Collected data entries:
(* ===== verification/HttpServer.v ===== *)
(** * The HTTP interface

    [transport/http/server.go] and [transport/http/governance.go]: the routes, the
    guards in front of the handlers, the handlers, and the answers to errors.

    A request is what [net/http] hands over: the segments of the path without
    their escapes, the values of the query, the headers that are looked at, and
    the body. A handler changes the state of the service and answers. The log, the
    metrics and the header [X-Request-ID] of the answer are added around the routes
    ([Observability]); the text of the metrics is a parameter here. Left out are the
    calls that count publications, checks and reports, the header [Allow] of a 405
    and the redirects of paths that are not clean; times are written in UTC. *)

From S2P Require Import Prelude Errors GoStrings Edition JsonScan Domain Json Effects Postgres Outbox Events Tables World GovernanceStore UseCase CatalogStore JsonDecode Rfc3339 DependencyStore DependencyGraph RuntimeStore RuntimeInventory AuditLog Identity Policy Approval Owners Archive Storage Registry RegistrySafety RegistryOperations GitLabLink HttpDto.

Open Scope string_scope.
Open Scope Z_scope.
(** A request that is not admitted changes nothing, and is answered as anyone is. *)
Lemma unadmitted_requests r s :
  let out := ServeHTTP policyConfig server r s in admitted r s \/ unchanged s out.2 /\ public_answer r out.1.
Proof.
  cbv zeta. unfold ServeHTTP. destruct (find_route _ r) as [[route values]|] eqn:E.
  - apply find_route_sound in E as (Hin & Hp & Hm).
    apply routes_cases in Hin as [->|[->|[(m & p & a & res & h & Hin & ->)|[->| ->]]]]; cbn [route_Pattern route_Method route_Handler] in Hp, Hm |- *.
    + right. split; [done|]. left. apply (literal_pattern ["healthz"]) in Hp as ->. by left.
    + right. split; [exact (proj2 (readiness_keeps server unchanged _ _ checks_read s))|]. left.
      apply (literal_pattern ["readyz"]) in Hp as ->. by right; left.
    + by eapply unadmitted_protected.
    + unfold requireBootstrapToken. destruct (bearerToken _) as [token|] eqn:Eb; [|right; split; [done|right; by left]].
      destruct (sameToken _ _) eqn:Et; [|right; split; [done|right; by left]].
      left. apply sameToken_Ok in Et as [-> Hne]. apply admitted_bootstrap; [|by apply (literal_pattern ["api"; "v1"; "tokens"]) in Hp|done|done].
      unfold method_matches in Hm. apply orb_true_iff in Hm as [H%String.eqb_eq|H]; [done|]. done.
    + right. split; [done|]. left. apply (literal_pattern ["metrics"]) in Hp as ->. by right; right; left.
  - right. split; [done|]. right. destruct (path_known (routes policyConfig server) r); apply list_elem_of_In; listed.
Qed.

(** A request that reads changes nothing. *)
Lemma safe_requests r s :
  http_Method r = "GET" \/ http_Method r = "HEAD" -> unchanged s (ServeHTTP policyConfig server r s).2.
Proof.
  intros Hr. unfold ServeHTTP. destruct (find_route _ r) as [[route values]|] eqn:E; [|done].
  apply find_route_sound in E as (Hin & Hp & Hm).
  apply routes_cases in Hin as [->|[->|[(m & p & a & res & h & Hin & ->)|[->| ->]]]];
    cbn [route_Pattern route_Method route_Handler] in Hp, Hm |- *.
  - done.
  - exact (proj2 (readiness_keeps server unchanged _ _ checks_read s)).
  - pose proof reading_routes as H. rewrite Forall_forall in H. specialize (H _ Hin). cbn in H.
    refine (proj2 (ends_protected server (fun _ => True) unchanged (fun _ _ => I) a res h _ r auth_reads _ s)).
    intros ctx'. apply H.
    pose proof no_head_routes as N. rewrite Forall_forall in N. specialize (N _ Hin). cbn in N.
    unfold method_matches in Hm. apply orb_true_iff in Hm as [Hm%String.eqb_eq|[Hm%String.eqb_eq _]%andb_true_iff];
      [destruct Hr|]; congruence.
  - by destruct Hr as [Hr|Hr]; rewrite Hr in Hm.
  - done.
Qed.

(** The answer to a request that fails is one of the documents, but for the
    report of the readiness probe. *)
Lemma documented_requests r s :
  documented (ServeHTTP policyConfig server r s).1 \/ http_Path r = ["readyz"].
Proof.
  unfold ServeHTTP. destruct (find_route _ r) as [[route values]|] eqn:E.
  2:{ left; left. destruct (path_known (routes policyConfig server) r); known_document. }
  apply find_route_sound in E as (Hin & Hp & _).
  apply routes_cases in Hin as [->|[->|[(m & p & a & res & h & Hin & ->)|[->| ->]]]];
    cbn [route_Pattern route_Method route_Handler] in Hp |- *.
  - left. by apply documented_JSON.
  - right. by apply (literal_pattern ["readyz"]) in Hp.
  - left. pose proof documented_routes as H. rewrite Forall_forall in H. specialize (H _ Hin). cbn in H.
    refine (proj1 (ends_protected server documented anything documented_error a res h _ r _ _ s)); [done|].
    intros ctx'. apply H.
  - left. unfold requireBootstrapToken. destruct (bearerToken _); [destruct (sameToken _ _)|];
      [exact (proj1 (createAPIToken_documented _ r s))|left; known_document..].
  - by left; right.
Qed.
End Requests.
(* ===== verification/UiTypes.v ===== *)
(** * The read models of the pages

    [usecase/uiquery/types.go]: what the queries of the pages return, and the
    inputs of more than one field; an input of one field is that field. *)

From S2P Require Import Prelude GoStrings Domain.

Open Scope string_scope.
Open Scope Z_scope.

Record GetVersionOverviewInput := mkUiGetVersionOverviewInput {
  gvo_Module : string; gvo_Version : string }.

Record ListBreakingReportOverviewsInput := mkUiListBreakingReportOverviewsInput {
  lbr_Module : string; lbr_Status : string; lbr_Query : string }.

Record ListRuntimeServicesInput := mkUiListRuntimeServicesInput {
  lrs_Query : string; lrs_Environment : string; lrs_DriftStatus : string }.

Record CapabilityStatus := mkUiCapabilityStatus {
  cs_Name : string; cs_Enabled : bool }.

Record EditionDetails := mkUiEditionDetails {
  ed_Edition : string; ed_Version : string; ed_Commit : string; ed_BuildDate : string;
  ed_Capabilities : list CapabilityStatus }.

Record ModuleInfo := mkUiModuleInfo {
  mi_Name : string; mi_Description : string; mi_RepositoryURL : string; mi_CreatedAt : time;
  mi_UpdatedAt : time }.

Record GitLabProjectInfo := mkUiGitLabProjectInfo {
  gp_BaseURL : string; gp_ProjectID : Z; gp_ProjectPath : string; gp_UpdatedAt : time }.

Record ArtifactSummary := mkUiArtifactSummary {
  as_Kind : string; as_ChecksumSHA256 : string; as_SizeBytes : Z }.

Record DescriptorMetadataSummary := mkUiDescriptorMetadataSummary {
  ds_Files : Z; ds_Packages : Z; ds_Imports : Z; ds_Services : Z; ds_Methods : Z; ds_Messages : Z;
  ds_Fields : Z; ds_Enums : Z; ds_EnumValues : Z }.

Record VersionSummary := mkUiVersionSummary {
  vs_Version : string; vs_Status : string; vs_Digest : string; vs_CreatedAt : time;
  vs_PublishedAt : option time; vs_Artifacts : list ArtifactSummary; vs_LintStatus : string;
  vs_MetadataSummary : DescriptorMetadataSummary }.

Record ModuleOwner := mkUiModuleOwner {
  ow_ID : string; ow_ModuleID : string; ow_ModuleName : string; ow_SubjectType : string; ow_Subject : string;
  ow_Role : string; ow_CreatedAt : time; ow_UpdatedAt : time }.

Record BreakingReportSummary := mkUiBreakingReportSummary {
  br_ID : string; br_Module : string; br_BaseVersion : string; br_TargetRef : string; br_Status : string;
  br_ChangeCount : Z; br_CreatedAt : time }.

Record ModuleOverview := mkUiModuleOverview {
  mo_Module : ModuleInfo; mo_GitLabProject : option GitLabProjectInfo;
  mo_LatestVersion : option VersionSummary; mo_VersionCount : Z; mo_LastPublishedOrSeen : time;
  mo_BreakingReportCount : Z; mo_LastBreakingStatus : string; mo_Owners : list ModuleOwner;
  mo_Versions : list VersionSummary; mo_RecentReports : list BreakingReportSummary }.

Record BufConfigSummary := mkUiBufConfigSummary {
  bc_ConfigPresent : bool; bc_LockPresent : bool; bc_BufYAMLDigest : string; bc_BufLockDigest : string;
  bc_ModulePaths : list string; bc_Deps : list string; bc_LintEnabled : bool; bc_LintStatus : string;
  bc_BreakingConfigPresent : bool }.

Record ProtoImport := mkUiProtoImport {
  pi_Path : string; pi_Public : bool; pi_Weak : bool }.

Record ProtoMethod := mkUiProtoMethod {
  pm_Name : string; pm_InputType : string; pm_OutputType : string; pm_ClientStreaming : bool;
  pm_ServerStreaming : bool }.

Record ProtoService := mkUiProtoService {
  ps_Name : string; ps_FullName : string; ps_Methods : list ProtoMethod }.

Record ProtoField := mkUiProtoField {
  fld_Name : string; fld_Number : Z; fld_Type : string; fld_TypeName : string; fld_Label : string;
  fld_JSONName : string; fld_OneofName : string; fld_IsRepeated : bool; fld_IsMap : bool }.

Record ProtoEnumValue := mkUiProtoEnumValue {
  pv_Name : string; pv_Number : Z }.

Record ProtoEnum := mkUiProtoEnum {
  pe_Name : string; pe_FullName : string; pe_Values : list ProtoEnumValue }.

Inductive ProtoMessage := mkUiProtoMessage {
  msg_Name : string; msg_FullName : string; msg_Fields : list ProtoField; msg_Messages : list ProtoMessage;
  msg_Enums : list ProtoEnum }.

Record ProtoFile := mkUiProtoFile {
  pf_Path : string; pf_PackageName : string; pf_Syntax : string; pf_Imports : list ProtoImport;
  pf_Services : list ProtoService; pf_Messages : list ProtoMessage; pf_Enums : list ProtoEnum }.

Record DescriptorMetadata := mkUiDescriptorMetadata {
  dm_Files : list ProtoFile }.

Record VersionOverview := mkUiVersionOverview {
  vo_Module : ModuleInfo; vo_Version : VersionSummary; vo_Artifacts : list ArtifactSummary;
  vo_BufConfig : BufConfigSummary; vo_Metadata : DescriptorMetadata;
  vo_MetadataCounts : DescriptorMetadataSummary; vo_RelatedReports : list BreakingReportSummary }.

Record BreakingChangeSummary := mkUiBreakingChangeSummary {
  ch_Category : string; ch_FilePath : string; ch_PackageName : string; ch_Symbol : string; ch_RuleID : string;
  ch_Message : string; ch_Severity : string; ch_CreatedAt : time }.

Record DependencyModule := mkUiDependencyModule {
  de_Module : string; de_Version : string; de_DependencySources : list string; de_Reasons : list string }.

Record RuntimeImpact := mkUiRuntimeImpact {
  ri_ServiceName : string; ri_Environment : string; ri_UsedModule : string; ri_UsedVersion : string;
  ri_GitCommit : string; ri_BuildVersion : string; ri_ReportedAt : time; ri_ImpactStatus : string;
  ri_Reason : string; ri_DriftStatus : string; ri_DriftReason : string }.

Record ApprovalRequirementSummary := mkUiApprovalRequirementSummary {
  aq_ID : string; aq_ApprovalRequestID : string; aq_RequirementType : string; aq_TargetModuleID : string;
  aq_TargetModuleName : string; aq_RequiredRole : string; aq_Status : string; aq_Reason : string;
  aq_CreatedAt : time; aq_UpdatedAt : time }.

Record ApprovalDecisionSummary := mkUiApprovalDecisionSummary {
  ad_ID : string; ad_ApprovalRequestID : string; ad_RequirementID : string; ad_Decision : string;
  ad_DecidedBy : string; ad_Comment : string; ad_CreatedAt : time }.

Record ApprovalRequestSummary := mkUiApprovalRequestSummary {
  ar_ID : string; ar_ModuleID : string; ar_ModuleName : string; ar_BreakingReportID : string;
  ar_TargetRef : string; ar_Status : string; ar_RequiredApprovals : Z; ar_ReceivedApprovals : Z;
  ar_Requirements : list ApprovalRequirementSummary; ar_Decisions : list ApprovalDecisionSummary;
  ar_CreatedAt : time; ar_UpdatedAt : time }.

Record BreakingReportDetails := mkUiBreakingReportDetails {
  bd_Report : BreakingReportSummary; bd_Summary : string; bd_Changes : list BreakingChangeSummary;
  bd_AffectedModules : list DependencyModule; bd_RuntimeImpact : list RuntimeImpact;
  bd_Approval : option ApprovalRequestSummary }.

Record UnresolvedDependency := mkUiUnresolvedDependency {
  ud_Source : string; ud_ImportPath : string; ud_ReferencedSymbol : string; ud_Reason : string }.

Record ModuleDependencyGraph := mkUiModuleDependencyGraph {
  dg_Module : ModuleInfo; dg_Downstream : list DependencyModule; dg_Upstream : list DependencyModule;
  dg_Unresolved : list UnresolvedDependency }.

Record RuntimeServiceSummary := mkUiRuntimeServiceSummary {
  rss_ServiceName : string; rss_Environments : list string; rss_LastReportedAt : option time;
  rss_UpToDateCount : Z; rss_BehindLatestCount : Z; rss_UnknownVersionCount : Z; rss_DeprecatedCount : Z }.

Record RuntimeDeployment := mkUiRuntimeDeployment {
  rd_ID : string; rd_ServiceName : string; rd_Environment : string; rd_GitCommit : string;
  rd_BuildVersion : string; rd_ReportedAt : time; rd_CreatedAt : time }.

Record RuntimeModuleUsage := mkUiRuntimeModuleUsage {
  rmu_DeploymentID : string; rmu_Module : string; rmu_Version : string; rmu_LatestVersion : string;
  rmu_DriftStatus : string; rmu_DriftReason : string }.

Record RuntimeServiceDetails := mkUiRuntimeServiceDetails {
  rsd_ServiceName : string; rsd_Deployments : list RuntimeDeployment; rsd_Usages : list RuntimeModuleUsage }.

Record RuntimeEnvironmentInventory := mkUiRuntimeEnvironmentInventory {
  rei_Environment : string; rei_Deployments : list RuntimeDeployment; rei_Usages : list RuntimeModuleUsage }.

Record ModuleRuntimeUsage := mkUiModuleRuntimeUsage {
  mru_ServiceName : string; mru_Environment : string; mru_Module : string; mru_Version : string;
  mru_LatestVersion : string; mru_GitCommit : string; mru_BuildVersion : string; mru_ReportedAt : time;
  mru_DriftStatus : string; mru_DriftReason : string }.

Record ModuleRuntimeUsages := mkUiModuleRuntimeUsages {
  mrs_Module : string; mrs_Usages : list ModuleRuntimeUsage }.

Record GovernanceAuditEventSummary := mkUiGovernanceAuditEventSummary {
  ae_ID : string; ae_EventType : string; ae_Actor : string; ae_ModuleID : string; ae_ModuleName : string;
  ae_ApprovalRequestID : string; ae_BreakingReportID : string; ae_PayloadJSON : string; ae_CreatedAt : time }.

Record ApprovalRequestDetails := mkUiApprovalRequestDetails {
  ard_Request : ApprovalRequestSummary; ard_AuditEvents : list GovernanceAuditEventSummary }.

What is needed - Return each line of the data where the word "metrics" appears.

Result of this exercise -
    metrics and the header [X-Request-ID] of the answer are added around the routes
    ([Observability]); the text of the metrics is a parameter here. Left out are the
    + right. split; [done|]. left. apply (literal_pattern ["metrics"]) in Hp as ->. by right; right; left.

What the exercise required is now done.